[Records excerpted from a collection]
════

Lemma filter_pclear (P : string * Port.t → Prop) `{∀ x, Decision (P x)}
    (d : dict Port.t) :
  (∀ k p, P (k, Port.clear p) ↔ P (k, p)) →
  filter P (prod_map id Port.clear <$> d) =
  prod_map id Port.clear <$> filter P d.
Proof.
  intros HP. induction d as [|[k0 p0] d IH]; [done|].
  cbn [fmap list_fmap prod_map fst snd id]. rewrite !filter_cons.
  destruct (decide (P (k0, Port.clear p0))) as [Hc|Hc];
    rewrite HP in Hc; destruct (decide (P (k0, p0))); try done.
  cbn [fmap list_fmap prod_map fst snd id]. by f_equal.
Qed.

Lemma card_update_clear (ord : SetIter) (fs : FileSys) (c : Card.t) :
  let r := Card.update ord fs c in
  let r' := Card.update ord fs (Card.clear c) in
  r'.2 = r.2 ∧ Card.changed r'.1 = Card.changed r.1 ∧
  Card.clear r'.1 = Card.clear r.1 ∧ (r.2 = Normal → r'.1 = r.1).
Proof.
  destruct (Card._enum_ports fs c) as [names|e] eqn:Hen.
  - assert (Hen' : Card._enum_ports fs (Card.clear c) = Ok names) by done.
    rewrite (card_update_unfold ord fs c names Hen).
    rewrite (card_update_unfold ord fs (Card.clear c) names Hen').
    rewrite !reconcile_spec.
    cbn [fst Card.clear Card.set_changed Card._path Card._ports Card._changed].
    rewrite pclear_keys, add_ports_pclear.
    rewrite filter_pclear by done.
    match goal with
    | |- context [Card.update_ports fs (_ <$> ?d) ?b] =>
        pose proof (update_ports_clear fs d b) as Hcl; cbn zeta in Hcl;
        destruct (Card.update_ports fs d b) as [[p1 b1] o1];
        destruct (Card.update_ports fs (prod_map id Port.clear <$> d) b)
          as [[p2 b2] o2]
    end.
    cbn in Hcl |- *. destruct Hcl as (-> & -> & Hcl & Heq).
    split_and!; [done..| |].
    + unfold Card.clear. cbn. by f_equal.
    + intros Ho. f_equal. auto.
  - assert (Hen' : Card._enum_ports fs (Card.clear c) = Raise e) by done.
    rewrite (card_update_enum_raise ord fs c e Hen).
    rewrite (card_update_enum_raise ord fs (Card.clear c) e Hen').
    cbn. split_and!; [done..| |done].
    unfold Card.clear. cbn. f_equal. apply pclear_idemp.
Qed.

Lemma card_clear_idemp (c : Card.t) : Card.clear (Card.clear c) = Card.clear c.
Proof. unfold Card.clear. cbn. f_equal. apply pclear_idemp. Qed.

Lemma poll_cards_clear (ord : SetIter) (fs : FileSys) (cards : list Card.t)
    (b : bool) :
  let r := Watcher.poll_cards ord fs cards b in
  let r' := Watcher.poll_cards ord fs (Card.clear <$> cards) b in
  r'.2 = r.2 ∧ r'.1.2 = r.1.2 ∧
  Card.clear <$> r'.1.1 = Card.clear <$> r.1.1 ∧
  (r.2 = Normal → r'.1.1 = r.1.1).
Proof.
  revert b. induction cards as [|card rest IH]; intros b; [done|].
  cbn [fmap list_fmap Watcher.poll_cards].
  pose proof (card_update_clear ord fs card) as Hc. cbn zeta in Hc.
  destruct (Card.update ord fs card) as [c1 o1].
  destruct (Card.update ord fs (Card.clear card)) as [c2 o2].
  cbn [fst snd] in Hc. destruct Hc as (-> & Hch & Hcl & Heq).
  destruct o1 as [|e].
  - rewrite (Heq eq_refl). specialize (IH (b || Card.changed c1)).
    cbn zeta in IH.
    destruct (Watcher.poll_cards ord fs rest (b || Card.changed c1))
      as [[r1 b1] q1].
    destruct (Watcher.poll_cards ord fs (Card.clear <$> rest)
                (b || Card.changed c1)) as [[r2 b2] q2].
    cbn in IH |- *. destruct IH as (-> & -> & Hcl' & Heq').
    split_and!; [done..| |]; [by f_equal|].
    intros Ho. f_equal. auto.
  - cbn. split_and!; [done..| |done]. rewrite Hcl. f_equal.
    rewrite <- list_fmap_compose. apply list_fmap_ext.
    intros ? c0 _. apply card_clear_idemp.
Qed.

(** ** Claim about the reset of the flags *)

(** C6.  At each level the update starts by clearing its [changed] flag,
    so what it leaves does not depend on the flags of the tick before.
    For a port, the update of the port with any flag is the update of
    the port; when the read fails the flag is left false.  For a card and
    for the watcher, updating the state with every flag forgotten gives
    the same outcome and the same [changed] flag, the same state up to
    flags, and the very same state when the update returns. *)
Theorem C6_changed_is_reset_each_update (ord : SetIter) (fs : FileSys) :
  (∀ p b, Port.update fs (Port.set_changed b p) = Port.update fs p) ∧
  (∀ p e, (Port.update fs p).2 = Raised e →
          Port.changed ((Port.update fs p).1) = false) ∧
  (∀ c,
     let r := Card.update ord fs c in
     let r' := Card.update ord fs (Card.clear c) in
     r'.2 = r.2 ∧ Card.changed r'.1 = Card.changed r.1 ∧
     Card.clear r'.1 = Card.clear r.1 ∧ (r.2 = Normal → r'.1 = r.1)) ∧
  (∀ w,
     let r := Watcher.poll ord fs w in
     let r' := Watcher.poll ord fs (Watcher.clear w) in
     r'.2 = r.2 ∧ Watcher.changed r'.1 = Watcher.changed r.1 ∧
     Watcher.clear r'.1 = Watcher.clear r.1 ∧ (r.2 = Normal → r'.1 = r.1)).
Proof.
  split_and!.
  - done.
  - intros p e. unfold Port.update, Port.set_changed. cbn [Port._path].
    by destruct (readline fs (os_path_join (Port._path p) "status")).
  - apply card_update_clear.
  - intros w. unfold Watcher.poll, Watcher.clear. cbn [Watcher._cards].
    pose proof (poll_cards_clear ord fs (Watcher._cards w) false) as Hc.
    cbn zeta in Hc.
    destruct (Watcher.poll_cards ord fs (Watcher._cards w) false)
      as [[r1 b1] q1].
    destruct (Watcher.poll_cards ord fs (Card.clear <$> Watcher._cards w)
                false) as [[r2 b2] q2].
    cbn in Hc |- *. destruct Hc as (-> & -> & Hcl & Heq).
    split_and!; [done..| |]; [by f_equal|].
    intros Ho. f_equal. auto.
Qed.

(** ** A file system that stays as it is *)

Lemma port_update_settled (fs fs' : FileSys) (p : Port.t) :
  same_files fs fs' → port_settled fs p →
  Port.update fs' p =
    ({| Port._path := Port._path p; Port._status := Port._status p;
        Port._previous_status := Port._status p; Port._changed := false |},
     Normal).
Proof.
  intros [_ Hrd] (line & Hline & Hst). rewrite Hrd in Hline.
  rewrite (port_update_ok fs' p line Hline), <- Hst. do 2 f_equal.
  apply bool_decide_eq_false. by intros [].
Qed.

Lemma update_ports_settled (fs fs' : FileSys) (d : dict Port.t) :
  same_files fs fs' →
  Forall (λ kv, port_settled fs kv.2) d →
  ∃ d', Card.update_ports fs' d false = (d', false, Normal) ∧
    dict_keys d' = dict_keys d ∧ Forall (λ kv, port_settled fs kv.2) d'.
Proof.
  intros Hsame. induction 1 as [|[name port] d Hp Hd IH].
  - by exists [].
  - cbn [Card.update_ports snd] in *.
    rewrite (port_update_settled fs fs' port Hsame Hp).
    unfold Port.changed. cbn [orb Port._changed].
    destruct IH as (d' & -> & Hk & Hall). eexists. split; [done|].
    split; [cbn; by f_equal|]. constructor; [|done].
    destruct Hp as (line & ? & ?). by exists line.
Qed.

════

**Task**
Working from the entries above, find every line in which the word "rest" occurs and copy it.

**Task solution**
  revert b. induction cards as [|card rest IH]; intros b; [done|].
    destruct (Watcher.poll_cards ord fs rest (b || Card.changed c1))
    destruct (Watcher.poll_cards ord fs (Card.clear <$> rest)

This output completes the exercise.